Several of the above workers have noted year-to-year and batch-to-batch variation in lectin content of various foods, so the occasional lectin accident is likely to occur even with foods normally considered to be safe.
Relationship between survival and binding of plant lectins during small intestinal passage and their effectiveness as growth factors
Digestion 1990;46 Suppl 2:308-316 Pusztai A, Ewen SW, Grant G, Peumans WJ, van Damme EJ, Rubio L, Bardocz S Rowett Research Institute, Bucksburn, Aberdeen, Scotland, UK.

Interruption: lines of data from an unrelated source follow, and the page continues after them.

(* ===== verification/Informers.v ===== *)
(** * Shared informers

    pkg/client/informers: the factories of both client sets, which keep one
    informer per type and start each once, and the informers of the three
    types, which list and watch through the typed clients.  The maps of the
    factory refer to informers by an index into those made so far; [fa_runs]
    records every [go informer.Run]. *)

From S2P Require Import Prelude GoStrings K8s Types Internal RestClient APIRoutes.

(** reflect.TypeOf of the objects *)
Inductive ObjType := TPilot | TElasticsearchCluster | TCassandraCluster.
#[export] Instance ObjType_eq_dec : EqDecision ObjType.
Proof. solve_decision. Defined.
#[export] Instance ObjType_countable : Countable ObjType.
Proof.
  refine (inj_countable' (λ t, match t with TPilot => 0 | TElasticsearchCluster => 1 | TCassandraCluster => 2 end)
    (λ n, match n with 0 => TPilot | 1 => TElasticsearchCluster | _ => TCassandraCluster end) _)%nat.
  by intros [].
Defined.

(** The resource of a type, which its client names in every request. *)
Definition typeResource (t : ObjType) : string :=
  match t with
  | TPilot => "pilots"
  | TElasticsearchCluster => "elasticsearchclusters"
  | TCassandraCluster => "cassandraclusters"
  end.

Section informers.
(** The requests of a client set: of each type, in a namespace. *)
Context {B : Type}.
Record ListWatcher := mkListWatcher {
  lw_List : ListOptions → Res (Sent B);
  lw_Watch : ListOptions → Res (Sent B);
}.
Context (client : ObjType → string → ListWatcher).

(** cache.NewSharedIndexInformer: what an informer lists and watches, and its indexers. *)
Record Informer := mkInformer {
  inf_ListWatch : ListWatcher;
  inf_Type : ObjType;
  inf_Resync : Z;
  inf_Indexers : list string;
}.

Definition tweak (tweakListOptions : option (ListOptions → ListOptions)) (options : ListOptions) : ListOptions :=
  match tweakListOptions with
  | Some f => f options
  | None => options
  end.

(** NewFilteredPilotInformer, NewFilteredElasticsearchClusterInformer and
    NewFilteredCassandraClusterInformer *)
Definition NewFilteredInformer (t : ObjType) (namespace : string) (resyncPeriod : Z) (indexers : list string)
    (tweakListOptions : option (ListOptions → ListOptions)) : Informer :=
  {| inf_ListWatch :=
       {| lw_List options := lw_List (client t namespace) (tweak tweakListOptions options);
          lw_Watch options := lw_Watch (client t namespace) (tweak tweakListOptions options) |};
     inf_Type := t;
     inf_Resync := resyncPeriod;
     inf_Indexers := indexers |}.

Definition NamespaceIndex : string := "namespace".

(** ** The factory *)

Record sharedInformerFactory := mkFactory {
  fa_namespace : string;
  fa_tweakListOptions : option (ListOptions → ListOptions);
  fa_defaultResync : Z;
  fa_informers : gmap ObjType nat;
  fa_startedInformers : gmap ObjType bool;
  fa_made : list Informer;
  fa_runs : list nat;
}.

Definition NewFilteredSharedInformerFactory (defaultResync : Z) (namespace : string)
    (tweakListOptions : option (ListOptions → ListOptions)) : sharedInformerFactory :=
  mkFactory namespace tweakListOptions defaultResync ∅ ∅ [] [].

Definition NewSharedInformerFactory (defaultResync : Z) : sharedInformerFactory :=
  NewFilteredSharedInformerFactory defaultResync "" None.

Definition InformerFor (t : ObjType) (newFunc : Z → Informer) (f : sharedInformerFactory) : nat * sharedInformerFactory :=
  match fa_informers f !! t with
  | Some informer => (informer, f)
  | None =>
      let informer := length (fa_made f) in
      (informer,
       mkFactory (fa_namespace f) (fa_tweakListOptions f) (fa_defaultResync f) (<[t := informer]> (fa_informers f))
         (fa_startedInformers f) (fa_made f ++ [newFunc (fa_defaultResync f)]) (fa_runs f))
  end.

(** Informer of pilotInformer and its siblings, with defaultInformer *)
Definition typeInformer (t : ObjType) (f : sharedInformerFactory) : nat * sharedInformerFactory :=
  InformerFor t (λ resyncPeriod,
    NewFilteredInformer t (fa_namespace f) resyncPeriod [NamespaceIndex] (fa_tweakListOptions f)) f.

(** One iteration of the loop of Start *)
Definition startOne (informerType : ObjType) (informer : nat) (f : sharedInformerFactory) : sharedInformerFactory :=
  if negb (default false (fa_startedInformers f !! informerType)) then
    mkFactory (fa_namespace f) (fa_tweakListOptions f) (fa_defaultResync f) (fa_informers f)
      (<[informerType := true]> (fa_startedInformers f)) (fa_made f) (fa_runs f ++ [informer])
  else f.

(** Start, in some order of the map *)
Definition Start (f : sharedInformerFactory) : sharedInformerFactory :=
  foldl (λ f '(informerType, informer), startOne informerType informer f) f (map_to_list (fa_informers f)).
Definition NewElasticsearch : WiredController :=
  {| ct_informers :=
       [KElasticsearchClusters; KPilots; KStatefulSets; KPods; KServiceAccounts; KServices; KConfigMaps; KRoles; KRoleBindings];
     ct_handlers :=
       [ (KElasticsearchClusters, QueuingEventHandler);
         (KPilots, BlockingEventHandler ES_handleObject);
         (KStatefulSets, BlockingEventHandler ES_handleObject);
         (KPods, BlockingEventHandler ES_handlePodObject);
         (KServiceAccounts, BlockingEventHandler ES_handleObject);
         (KServices, BlockingEventHandler ES_handleObject);
         (KConfigMaps, BlockingEventHandler ES_handleObject);
         (KRoles, BlockingEventHandler ES_handleObject);
         (KRoleBindings, BlockingEventHandler ES_handleObject) ];
     ct_waits := [KElasticsearchClusters; KPilots; KStatefulSets; KPods; KServiceAccounts; KServices; KConfigMaps];
     ct_sync := es_sync |}.

Definition NewCassandra `{MapRange} : WiredController :=
  {| ct_informers := [KCassandraClusters; KPods; KStatefulSets; KServices; KServiceAccounts; KRoles; KRoleBindings];
     ct_handlers :=
       [ (KCassandraClusters, QueuingEventHandler);
         (KPods, BlockingEventHandler Cass_handlePodObject);
         (KStatefulSets, BlockingEventHandler Cass_handleObject) ];
     ct_waits := [KCassandraClusters; KServices; KStatefulSets; KPods];
     ct_sync := CassControl.sync |}.

(** NewFromContext: StateFromContext asks for every lister first. *)
Definition NewPilotController : WiredController :=
  {| ct_informers :=
       [KStatefulSets; KConfigMaps; KPods; KServices; KServiceAccounts; KRoleBindings; KRoles; KPilots; KCassandraClusters;
        KElasticsearchClusters];
     ct_handlers :=
       [ (KPods, FilteringResourceEventHandler piloted QueuingEventHandler); (KPilots, QueuingEventHandler) ];
     ct_waits := [KPilots; KPods];
     ct_sync := pilot_sync |}.

(** ** Events reach the queue *)

(** An informer's event goes to the handlers added to it, one after the other. *)
Definition dispatch (c : WiredController) (s : State) (k : Kind) (e : Event) (q : Queue) : outcome Queue :=
  foldl (λ r '(k', h), q ← r; if bool_decide (k' = k) then notify h s e q else Ret q) (Ret q) (ct_handlers c).

(** ** Run and its workers *)

(** WaitForCacheSync, then the workers on the queue as it is by then. *)
Definition Controller_Run (synced : Kind → bool) (workers : nat) (c : WiredController) (q : Queue) : Res Sys :=
  if forallb synced (ct_waits c) then inr (mkSys q (replicate workers Idle))
  else inl (Errorf "timed out waiting for caches to sync" []).

(** processNextWorkItem with the sync it runs; the deferred Done happens in any
    case, and [None] is a Get that blocks. *)
Definition workItem (sync : string → GoM World (option Err)) (q : Queue) (w : World) : option (outcome bool * Queue * World) :=
  match Get q with
  | None => None
  | Some (None, q) => Some (Ret false, q, w)
  | Some (Some key, q) =>
      match sync key w with
      | (Ret err, w) => Some (Ret true, Done key (requeue key err q), w)
      | (Panic p, w) => Some (Panic p, Done key q, w)
      end
  end.

(** The loop of worker, for at most [fuel] items. *)
Fixpoint worker (fuel : nat) (sync : string → GoM World (option Err)) (q : Queue) (w : World) : option (outcome () * Queue * World) :=
  match fuel with
  | O => None
  | S fuel =>
      match workItem sync q w with
      | None => None
      | Some (Ret true, q, w) => worker fuel sync q w
      | Some (Ret false, q, w) => Some (Ret (), q, w)
      | Some (Panic p, q, w) => Some (Panic p, q, w)
      end
  end.

(** The syncs of some keys, in order. *)
Fixpoint syncAll (sync : string → GoM World (option Err)) (keys : list string) : GoM World () :=
  match keys with
  | [] => mret ()
  | key :: keys => _ ← sync key; syncAll sync keys
  end.

(** ** Changes reach the queue of the owning cluster *)

(** The object whose change an event reports: an update that leaves the resource
    version as it was is a resync. *)
Definition changed (e : Event) : option ObjectMeta :=
  match e with
  | Added (ObjOf m) | Deleted (ObjOf m) | Deleted (DeletedFinalStateUnknown _ (ObjOf m)) => Some m
  | Updated (ObjOf old) (ObjOf new) =>
      if bool_decide (om_ResourceVersion old = om_ResourceVersion new) then None else Some new
  | _ => None
  end.
Lemma truncSecond_mono t u : t ≤ u → truncSecond t ≤ truncSecond u.
Proof.
  intros Hle. unfold truncSecond. apply Z.mul_le_mono_nonneg_r; [done|]. by apply Z.div_le_mono.
Qed.

Lemma notLater_mono r t u : t ≤ u → notLater r t → notLater r u.
Proof. intros Hle Hr x Hx. specialize (Hr x Hx). lia. Qed.

Lemma notLater_zero t : notLater zeroRecord t.
Proof. intros x Hx. by destruct (identity_nonempty x). Qed.

Lemma linv_initial n clock lock :
  (∀ cur, lock = Some cur → notLater (lk_record cur) clock) → linv (initialL n clock lock).
Proof.
  intros Hlock. split; [done|]. intros i p [-> _]%lookup_replicate. split_and!; [apply notLater_zero|done|done].
Qed.

Lemma linv_set s i p0 p :
  ls_procs s !! i = Some p0 → procOk (ls_clock s) (ls_lock s) i p → linv s → linv (set_proc i p s).
Proof.
  intros Hi Hp [Hlock Hprocs]. split; [done|]. simpl. intros j q. destruct (decide (j = i)) as [->|Hne].
  - rewrite list_lookup_insert_eq by (by eapply lookup_lt_Some). by intros [= <-].
  - rewrite list_lookup_insert_ne by done. apply Hprocs.
Qed.

Lemma procOk_time clock t lock i p :
  clock ≤ t → timely lec offset maxAttempt t i p = true → procOk clock lock i p → procOk t lock i p.
Proof.
  intros Hle Ht (He & Hf & Hp). unfold timely in Ht. split_and!; [done| |].
  - intros f Hfl. destruct (Hf f Hfl) as [Hb Hc]. rewrite Hfl in Ht. apply bool_decide_eq_true_1 in Ht. split; [lia|].
    destruct f as [|now [| |l]| |]; try done. destruct Hc as [? Hl]. split; [done|]. by eapply notLater_mono.
  - unfold phaseOk in *. destruct (pr_phase p) as [|start|]; [done| |done]. destruct Hp as (H1 & H2 & H3).
    split_and!; [lia|done|]. destruct (pr_flight p) as [f|]; [done|]. by apply bool_decide_eq_true_1 in Ht.
Qed.
(* ===== verification/StorageCodecs.v ===== *)
(** * The codec of the store

    LegacyCodec of pkg/apiserver and cmd/apiserver/start.go: objects are
    converted to v1alpha1 before they are serialized, and what is read is defaulted and
    converted back (vendor/k8s.io/apimachinery/pkg/runtime/serializer/versioning).
    With it the theorems of APIServer and APIStorage hold of the three resources.
    The data in the store are the versioned objects the codec hands to the JSON
    serializer and gets from it; the JSON text is not modelled but for the
    versions (VersionJSON). *)

From S2P Require Import Prelude GoStrings Semver K8s Types Internal CassandraVersion Conversion Defaults Validation Registry Fixtures.
From S2P Require Import RestClient APIRoutes APIStore APIServer APIStorage.

(** ** Versioned resources *)

(** What the scheme registers for a resource: the conversions between its two
    versions and the defaults of the versioned one.  Defaults are those of the
    specification; creates keep the object as it is. *)
Class VersionedResource (V T Spec Status : Type) {HV : HasMeta V} {HT : HasMeta T} {REST : StatusStorage T Spec Status} := {
  toVersion : T → V;
  toInternal : V → T;
  setDefaults : V → V;
  toInternal_toVersion obj : toInternal (toVersion obj) = obj;
  toVersion_toInternal v : toVersion (toInternal v) = v;
  setDefaults_idemp v : setDefaults (setDefaults v) = setDefaults v;
  toVersion_withMeta m obj : toVersion (withMeta m obj) = withMeta m (toVersion obj);
  toInternal_withMeta m v : toInternal (withMeta m v) = withMeta m (toInternal v);
  setDefaults_withMeta m v : setDefaults (withMeta m v) = withMeta m (setDefaults v);
  toInternal_meta v : objMeta (toInternal v) = objMeta v;
  setDefaults_meta v : objMeta (setDefaults v) = objMeta v;
  defaults_spec a b : specOf a = specOf b → specOf (toInternal (setDefaults (toVersion a))) = specOf (toInternal (setDefaults (toVersion b)));
  defaults_status obj : statusOf (toInternal (setDefaults (toVersion obj))) = statusOf obj;
  create_keeps obj : st_PrepareForCreate storeStrategy obj = obj;
  canonical_keeps obj : st_Canonicalize storeStrategy obj = obj;
}.
Arguments VersionedResource V T Spec Status {_ _ _}.


Lemma cass_defaults_idemp c : SetObjectDefaults_CassandraCluster (SetObjectDefaults_CassandraCluster c) = SetObjectDefaults_CassandraCluster c.
Proof. apply (proj2 defaulting_complete_and_idempotent). Qed.

#[local] Existing Instances ElasticsearchCluster_v1alpha1_roundtrip ElasticsearchCluster_navigator_roundtrip
  CassandraCluster_v1alpha1_roundtrip CassandraCluster_navigator_roundtrip Pilot_v1alpha1_roundtrip Pilot_navigator_roundtrip.

#[local] Obligation Tactic := intros; first [done | apply (cancel _ _) | idtac].


Program Definition cassandraclusters vom :
    VersionedResource Types.CassandraCluster CassandraCluster CassandraClusterSpec CassandraClusterStatus
      (REST := cassandracluster_NewREST vom) :=
  {| toVersion := autoConvert_navigator_CassandraCluster_To_v1alpha1_CassandraCluster;
     toInternal := autoConvert_v1alpha1_CassandraCluster_To_navigator_CassandraCluster;
     setDefaults := SetObjectDefaults_CassandraCluster;
     setDefaults_idemp := cass_defaults_idemp |}.
Next Obligation. destruct a, b; simpl in *; by subst. Qed.
Next Obligation.
  destruct obj as [m sp st]. simpl. apply CassandraClusterStatus_navigator_roundtrip.
Qed.

(** Pilots have no defaults. *)
Program Definition pilots :
    VersionedResource Types.Pilot Pilot unit PilotStatus (REST := pilot_NewREST) :=
  {| toVersion := autoConvert_navigator_Pilot_To_v1alpha1_Pilot;
     toInternal := autoConvert_v1alpha1_Pilot_To_navigator_Pilot;
     setDefaults v := v |}.
Next Obligation.
  destruct obj as [m st]. simpl. apply PilotStatus_navigator_roundtrip.
Qed.

(** ** The codec *)

Section codec.
Context {V T Spec Status : Type} {HV : HasMeta V} {HT : HasMeta T} {REST : StatusStorage T Spec Status}.
Context {R : VersionedResource V T Spec Status}.

(** The conversion that comes before the serializer on the way to the store, and the defaults
    and the conversion that come after it on the way back; none of them fails. *)
Definition codec_Encode (obj : T) : V := toVersion obj.
Definition codec_Decode (data : V) : T := toInternal (setDefaults data).

Definition withDefaults (obj : T) : T := toInternal (setDefaults (toVersion obj)).

#[local] Instance scheme_codec : StorageCodec codec_Encode codec_Decode withDefaults.
Proof.
  split.
  - by intros obj _.
  - intros m obj. unfold withDefaults. by rewrite toVersion_withMeta, setDefaults_withMeta, toInternal_withMeta.
  - intros obj. unfold withDefaults. rewrite toInternal_meta, setDefaults_meta, <- toInternal_meta. by rewrite toInternal_toVersion.
  - intros data. unfold withDefaults, codec_Decode. by rewrite toVersion_toInternal, setDefaults_idemp.
Qed.

#[local] Instance scheme_defaults : SpecDefaults withDefaults.
Proof. split; [apply defaults_spec|apply defaults_status]. Qed.


(** ** Creates *)

Context `{EqDecision V} `{!Selectable T} {HK : KeepsMeta (storeStrategy (T := T))}.


End codec.

(** ** A cluster without defaults *)

#[export] Instance ImageSpec_eq_dec : EqDecision Types.ImageSpec.
Proof. solve_decision. Defined.
#[export] Instance NavigatorSecurityContext_eq_dec : EqDecision Types.NavigatorSecurityContext.
Proof. solve_decision. Defined.
#[export] Instance NavigatorClusterConfig_eq_dec : EqDecision Types.NavigatorClusterConfig.
Proof. solve_decision. Defined.
#[export] Instance ClusterCondition_eq_dec : EqDecision Types.ClusterCondition.
Proof. solve_decision. Defined.
#[export] Instance NavigatorClusterStatus_eq_dec : EqDecision Types.NavigatorClusterStatus.
Proof. solve_decision. Defined.
#[export] Instance ElasticsearchClusterSpec_eq_dec : EqDecision Types.ElasticsearchClusterSpec.
Proof. solve_decision. Defined.
#[export] Instance ElasticsearchClusterNodePoolStatus_eq_dec : EqDecision Types.ElasticsearchClusterNodePoolStatus.
Proof. solve_decision. Defined.
#[export] Instance ElasticsearchClusterStatus_eq_dec : EqDecision Types.ElasticsearchClusterStatus.
Proof. solve_decision. Defined.
#[export] Instance ElasticsearchCluster_eq_dec : EqDecision Types.ElasticsearchCluster.
Proof. solve_decision. Defined.





(* ===== verification/PilotWiring.v ===== *)
(** * How a pilot process is put together

    The constructors of the pilots (NewPilot of pkg/pilot/elasticsearch/v5 and
    pkg/pilot/cassandra/v3, Options.Pilot and NewController of genericpilot) and
    Run of their options: which informers are asked for, which caches are waited
    for and what the events of an informer do.  The fields that hold clients
    and recorders are left out; the file that NewPilot of Cassandra edits is in
    CassPilot. *)

From S2P Require Import Prelude GoStrings K8s WorkQueue Types CassandraVersion Cluster Fixtures Handlers RestClient APIRoutes Informers.
From S2P Require Import PilotScheduler PilotRuntime Wiring.

(** ** Constructors *)

(** What a pilot of a database asks its factories for. *)
Record DatabasePilot := mkDatabasePilot { dp_informers : list Kind; dp_waits : list Kind }.

Definition es_NewPilot : DatabasePilot :=
  {| dp_informers := [KPilots; KElasticsearchClusters; KPods; KStatefulSets];
     dp_waits := [KPilots; KElasticsearchClusters] |}.

Definition cass_NewPilot : DatabasePilot := {| dp_informers := [KPilots]; dp_waits := [KPilots] |}.

(** NewController, with the queue and the scheduler it begins with *)
Record PilotLoop := mkPilotLoop {
  pl_informers : list Kind;
  pl_handlers : list (Kind * EventHandler);
  pl_waits : list Kind;
  pl_controller : PilotRuntime.Controller;
  pl_queue : Queue;
}.

Definition NewController : PilotLoop :=
  {| pl_informers := [KPilots];
     pl_handlers := [(KPilots, QueuingEventHandler)];
     pl_waits := [KPilots];
     pl_controller := newController;
     pl_queue := newQueue |}.

(** Options.Pilot: the listers of the generic pilot and of its state, and the
    lock of its elector *)
Record WiredPilot := mkWiredPilot {
  wp_informers : list Kind;
  wp_loop : PilotLoop;
  wp_lockName : string;
  wp_lockNamespace : string;
}.

Definition Options_Pilot (pilotNamespace leaderElectionConfigMap : string) : WiredPilot :=
  {| wp_informers := [KPilots] ++ pl_informers NewController ++ [KPilots; KPods; KStatefulSets];
     wp_loop := NewController;
     wp_lockName := leaderElectionConfigMap;
     wp_lockNamespace := pilotNamespace |}.

(** ** Run *)

Definition workers : nat := 1.

(** Controller.Run up to its workers *)
Definition loop_Run (synced : Kind → bool) (l : PilotLoop) : Res Sys :=
  if forallb synced (pl_waits l) then inr (mkSys (pl_queue l) (replicate workers Idle))
  else inl (Errorf "error waiting for controller caches to sync: %s" [AErr (Errorf "timed out waiting for caches to sync" [])]).

Section run.
Context {B : Type} (c : RESTClient).
Notation factory := (sharedInformerFactory (B := B)).

(** The informers that the constructors ask the Navigator factory for. *)
Definition askAll (ks : list Kind) (f : factory) : factory :=
  foldl (λ f k, match kindType k with
                | Some t => (typeInformer (versionedListWatch c) t f).2
                | None => f
                end) f ks.

(** Complete makes the factory and the pilot; Run makes the generic pilot, starts both
    factories, waits and runs the generic pilot, whose loop this is. *)
Definition Options_Run (d : DatabasePilot) (resync : Z) (pilotNamespace lock : string)
    (hasSynced : nat → bool) (kubeSynced : Kind → bool) : factory * Res Sys :=
  let p := Options_Pilot pilotNamespace lock in
  let f := NewFilteredSharedInformerFactory resync pilotNamespace None in
  let f := askAll (dp_informers d ++ wp_informers p) f in
  let f := Start f in
  (f,
   if forallb (syncedIn hasSynced kubeSynced f) (dp_waits d) then loop_Run (syncedIn hasSynced kubeSynced f) (wp_loop p)
   else inl (Errorf "timed out waiting for caches to sync" [])).

(** ** What runs *)

Notation lw := (versionedListWatch (B := B) c).

(** [askAll] is what the constructors of the controllers do, too. *)
Lemma askAll_construct ks f : askAll ks f = construct c f (Wiring.mkController ks [] [] (λ _ _, mret None)).
Proof. reflexivity. Qed.

Lemma askAll_spec ks f :
  factoryInv lw f →
  factoryInv lw (askAll ks f) ∧ (∀ k t, k ∈ ks → kindType k = Some t → is_Some (fa_informers (askAll ks f) !! t)).
Proof. rewrite askAll_construct. intros Hi. by destruct (construct_spec c f (Wiring.mkController ks [] [] (λ _ _, mret None)) Hi) as (H1 & _ & H3). Qed.

Lemma askAll_config ks (f : factory) : config (askAll ks f) = config f.
Proof.
  revert f. induction ks as [|k ks IH]; intros f; [done|]. simpl. rewrite IH. destruct (kindType k) as [t|]; [|done].
  apply (step_config lw f (UseInformer t)).
Qed.

(** A started informer that has synced answers a wait. *)
Lemma syncedIn_started hasSynced kubeSynced (f : factory) k :
  factoryInv lw f → (∀ i, i ∈ fa_runs f → hasSynced i = true) → (∀ k, kubeSynced k = true) →
  (∀ t, kindType k = Some t → fa_startedInformers f !! t = Some true) → syncedIn hasSynced kubeSynced f k = true.
Proof.
  intros Hi Hsync Hkube Hk. unfold syncedIn. destruct (kindType k) as [t|]; [|done]. specialize (Hk t eq_refl).
  destruct (inv_started _ _ Hi t true Hk) as [_ [i Hti]].
  assert (WaitForCacheSync hasSynced f !! t = Some (hasSynced i)) as ->.
  { unfold WaitForCacheSync. apply lookup_fmap_Some. exists i. split; [done|]. apply map_lookup_filter_Some. by rewrite Hk. }
  simpl. apply Hsync, (inv_runs _ _ Hi). eauto.
Qed.

(** Every informer a pilot asks for is started, each once, in the namespace of the pilot, and
    once the Navigator caches have synced its loop begins: no pilot waits for an informer that
    is not started. *)
Theorem pilots_start_with_their_informers d resync ns lock hasSynced kubeSynced f r :
  d ∈ [es_NewPilot; cass_NewPilot] → (f, r) = Options_Run d resync ns lock hasSynced kubeSynced →
  (∀ i, i ∈ fa_runs f → hasSynced i = true) → (∀ k, kubeSynced k = true) →
  NoDup (fa_runs f) ∧ fa_namespace f = ns ∧
  (∀ k t, k ∈ dp_informers d ++ wp_informers (Options_Pilot ns lock) → kindType k = Some t → fa_startedInformers f !! t = Some true) ∧
  r = inr (initial workers).
Proof.
  intros Hd [= -> ->] Hsync Hkube. set (f0 := NewFilteredSharedInformerFactory resync ns None) in *.
  destruct (askAll_spec (dp_informers d ++ wp_informers (Options_Pilot ns lock)) f0 (factoryInv_new lw resync ns None)) as [Hi Hall].
  set (f1 := askAll _ f0) in *. destruct (Start_spec lw f1 Hi) as (Hi' & Hinf & Hs).
  assert (∀ k t, k ∈ dp_informers d ++ wp_informers (Options_Pilot ns lock) → kindType k = Some t →
    fa_startedInformers (Start f1) !! t = Some true) as Hst.
  { intros k t Hk Ht. destruct (Hall k t Hk Ht) as [i Hti]. by apply (Hs t i). }
  assert (∀ ks, Forall (λ k, k ∈ dp_informers d ++ wp_informers (Options_Pilot ns lock)) ks →
    forallb (syncedIn hasSynced kubeSynced (Start f1)) ks = true) as Hwait.
  { intros ks Hks. apply forallb_forall. intros k Hk%list_elem_of_In. rewrite Forall_forall in Hks. apply syncedIn_started; eauto. }
  split_and!; [apply (inv_runs_once _ _ Hi')| |done|].
  - pose proof (Start_config f1) as Hc. unfold f1 in Hc at 2. rewrite askAll_config in Hc. by injection Hc.
  - assert (Forall (λ k, k ∈ dp_informers d ++ wp_informers (Options_Pilot ns lock)) (dp_waits d)) as Hdw.
    { rewrite !elem_of_cons in Hd. destruct Hd as [->|[->|[]%not_elem_of_nil]]; simpl; decide_closed. }
    rewrite (Hwait _ Hdw). unfold loop_Run. rewrite Hwait; [done|]. simpl. constructor; [|constructor].
    apply elem_of_app. right. apply elem_of_cons. by left.
Qed.
End run.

- The effects on the small intestine and the growth of rats of six pure plant lectins: PHA (Phaseolus vulgaris); SBL (Glycine maxima); SNA-I and SNA-II (Sambucus nigra); GNA (Galanthus nivalis) and VFL (Vicia faba), covering most sugar specificities found in nature, were studied in vivo. Variable amounts, 25% (VFL) to 100% (PHA, GNA) of the lectins administered intragastrically, remained in immunochemically intact form in the small intestine after 1 h. All lectins, except GNA, showed binding to the brush border on first exposure, although this was slight with VFL. Thus, binding to the gut wall was not obligatory for resistance to proteolysis. Exposure of rats to lectins, except VFL, for 10 days, retarded their growth but induced hyperplastic growth of their small intestine. The two activities were directly related. PHA and SNA-II, whose intestinal binding and endocytosis was appreciable after 10 days of feeding the rats with diets containing these lectins and similar to that found on acute (1 h) exposure, were powerful growth factors for the small intestine.